Warner Bros. Pictures' debut of the "Reaping," starring Hilary Swank as a religious skeptic encountering a series of biblical plagues, occupied the fifth spot. The R-rated horror movie, directed by Stephen Hopkins and produced by Joel Silver, among others, turned up an estimated three-day gross of $10.1 million, and because it opened on Thursday, its cumulative tally stands at $12 million. That put it in similar territory as other Dark Castle productions like 2005's "House of Wax," which bowed to $12.1 million.

20th Century Fox's PG-rated "Dog," directed by Todd Holland, the last of the weekend's new wide releases, had a rough time going up against the other family films, and so settled for an estimated $4 million.
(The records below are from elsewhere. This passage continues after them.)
(** * UTM governance and CAC engine: normalization, channel mapping,
      attribution and metrics

    A shallow embedding of [src/services/normalization.ts],
    [src/services/sourceMapping.ts], [src/services/attribution.ts],
    [src/services/metrics.ts] and [src/models/store.ts].

    Modelling conventions.
    - A JavaScript [number] is a [jsnum]: a real number, or one of the three
      non-finite values.  The range of binary64 is modelled: a sum, product
      or quotient whose magnitude reaches [maxFinite] is an infinity, and
      [Math.pow(0.5, x)] is [0] from [x = 1075] on and [Infinity] up to
      [x = -1024].  Within the range a result is the exact real: rounding to
      the nearest double, the gradual underflow of [+], [*] and [/] and the
      sign of zero are not modelled.  A division by zero produces an infinity
      or [NaN] as in JavaScript.
    - A string is a sequence of UTF-16 code units below 256 (Latin-1).
    - An ISO timestamp is the integer [new Date(s).getTime()] it denotes.
    - A [Map] is the list of its values in insertion order; each value
      carries its key (its [id]).
    - [randomUUID()] and [new Date()] are read from an explicit environment. *)

From Stdlib Require Import List String Ascii Bool Arith ZArith QArith Reals Lra Lia.
From Stdlib Require Import Permutation Sorted.
Import ListNotations.

Set Implicit Arguments.

(* ================================================================== *)
(** ** JavaScript numbers *)

Module JS.

Inductive jsnum : Type :=
| Fin (r : R)
| PosInf
| NegInf
| NaN.

Definition Rltb (x y : R) : bool := if Rlt_dec x y then true else false.
Definition Rleb (x y : R) : bool := if Rle_dec x y then true else false.
Definition Reqb (x y : R) : bool := if Req_dec_T x y then true else false.

(** The least magnitude that rounds to an infinity: half an ulp above
    [Number.MAX_VALUE], which is [2^1024 - 2^971]. *)
Definition maxFinite : R := IZR (2 ^ 1024 - 2 ^ 970).

(** The number that an arithmetic operation returns for the exact result
    [r]. *)
Definition ofReal (r : R) : jsnum :=
  if Rleb maxFinite r then PosInf
  else if Rleb r (- maxFinite) then NegInf
  else Fin r.

Definition isFinite (x : jsnum) : bool :=
  match x with Fin _ => true | _ => false end.

(** [x + y] *)
Definition add (x y : jsnum) : jsnum :=
  match x, y with
  | NaN, _ | _, NaN => NaN
  | Fin a, Fin b => ofReal (a + b)
  | PosInf, NegInf | NegInf, PosInf => NaN
  | PosInf, _ | _, PosInf => PosInf
  | NegInf, _ | _, NegInf => NegInf
  end.

(** [-x] *)
Definition neg (x : jsnum) : jsnum :=
  match x with
  | Fin a => Fin (- a)
  | PosInf => NegInf
  | NegInf => PosInf
  | NaN => NaN
  end.

(** [x - y] *)
Definition sub (x y : jsnum) : jsnum := add x (neg y).

(** The infinity whose sign is the sign of [a] times the sign of [pos];
    [NaN] when [a] is zero. *)
Definition signedInf (pos : bool) (a : R) : jsnum :=
  if Rltb 0 a then (if pos then PosInf else NegInf)
  else if Rltb a 0 then (if pos then NegInf else PosInf)
  else NaN.

(** [x * y] *)
Definition mul (x y : jsnum) : jsnum :=
  match x, y with
  | NaN, _ | _, NaN => NaN
  | Fin a, Fin b => ofReal (a * b)
  | Fin a, PosInf | PosInf, Fin a => signedInf true a
  | Fin a, NegInf | NegInf, Fin a => signedInf false a
  | PosInf, PosInf | NegInf, NegInf => PosInf
  | PosInf, NegInf | NegInf, PosInf => NegInf
  end.

(** [x / y]; the zero denominator is taken to be [+0]. *)
Definition div (x y : jsnum) : jsnum :=
  match x, y with
  | NaN, _ | _, NaN => NaN
  | Fin a, Fin b => if Reqb b 0 then signedInf true a else ofReal (a / b)
  | Fin _, PosInf | Fin _, NegInf => Fin 0
  | PosInf, Fin b => if Rltb b 0 then NegInf else PosInf
  | NegInf, Fin b => if Rltb b 0 then PosInf else NegInf
  | PosInf, _ | NegInf, _ => NaN
  end.

(** [x > y] *)
Definition gt (x y : jsnum) : bool :=
  match x, y with
  | NaN, _ | _, NaN => false
  | Fin a, Fin b => Rltb b a
  | PosInf, PosInf => false
  | PosInf, _ => true
  | Fin _, NegInf => true
  | _, _ => false
  end.

(** [x === y] *)
Definition eq (x y : jsnum) : bool :=
  match x, y with
  | Fin a, Fin b => Reqb a b
  | PosInf, PosInf | NegInf, NegInf => true
  | _, _ => false
  end.

(** Truthiness of a number: everything but [0] and [NaN]. *)
Definition truthy (x : jsnum) : bool :=
  match x with
  | Fin a => negb (Reqb a 0)
  | NaN => false
  | _ => true
  end.

(** [Math.pow(0.5, x)]: [2^-1075] is halfway between [0] and the least
    positive double and rounds to [0]; [2^1024] rounds to [Infinity]. *)
Definition powHalf (x : jsnum) : jsnum :=
  match x with
  | Fin a =>
      if Rleb 1075 a then Fin 0
      else if Rleb a (-1024) then PosInf
      else Fin (Rpower (1 / 2) a)
  | PosInf => Fin 0
  | NegInf => PosInf
  | NaN => NaN
  end.

Definition ofZ (z : Z) : jsnum := Fin (IZR z).
Definition ofNat (n : nat) : jsnum := Fin (INR n).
Since its opening on Wednesday, it has collected an estimated $5.3 million.

Rounding out the top 10: In sixth place, Warners' "300" fell just 23%, pulling in an estimated $8.8 million to bring its domestic tally to $193.8 million, as it closes in on the $200 million mark; in seventh place, Buena Vista's "Wild Hogs," falling just 21% in its sixth weekend, collared an estimated $6.8 million, which brings its purse to $145.5 million; in eighth place, Paramount's "Shooter" added an estimated $5.8 million to its haul of $36.7 million; and in ninth place, Warner's "TMNT" pickup up $4.9 million to bring its account to $46.7 million.

Among the limited releases, Miramax Films' "The Hoax," directed by Lasse Hallstrom and starring Richard Gere as Clifford Irving, bowed in 235 theaters to an estimated $1.5 million for a per-theater average of $6,387.

Sony Pictures Classics introduced Paul Verhoeven's World War II tale "Black Book" in nine theaters in New York and Los Angeles, where it collected $120,476 for a per-screen average of $13,386 and a cume-to-date of $144,989. The film will add dates in Chicago, Boston and San Francisco on Friday. ThinkFilm debuted Jake Kasdan's "The TV Set" in eight theaters to the tune of $40,200.

Meanwhile, Fox Searchlight's "The Namesake," widening steadily, added 98 theaters to bring its count to 335. It attracted an estimated $1.8 million, bringing its cume to $6.9 million.

For the week ending Thursday, total boxoffice amounted to $192.1 million, an increase of more than 5% over the comparable week in 2006, which pulled in $183.9 million. For the year to date, boxoffice stands at $2.2 billion, up more than 6% from 2006's $2.07 billion. Estimated admissions are up more than 2% over 2006 levels.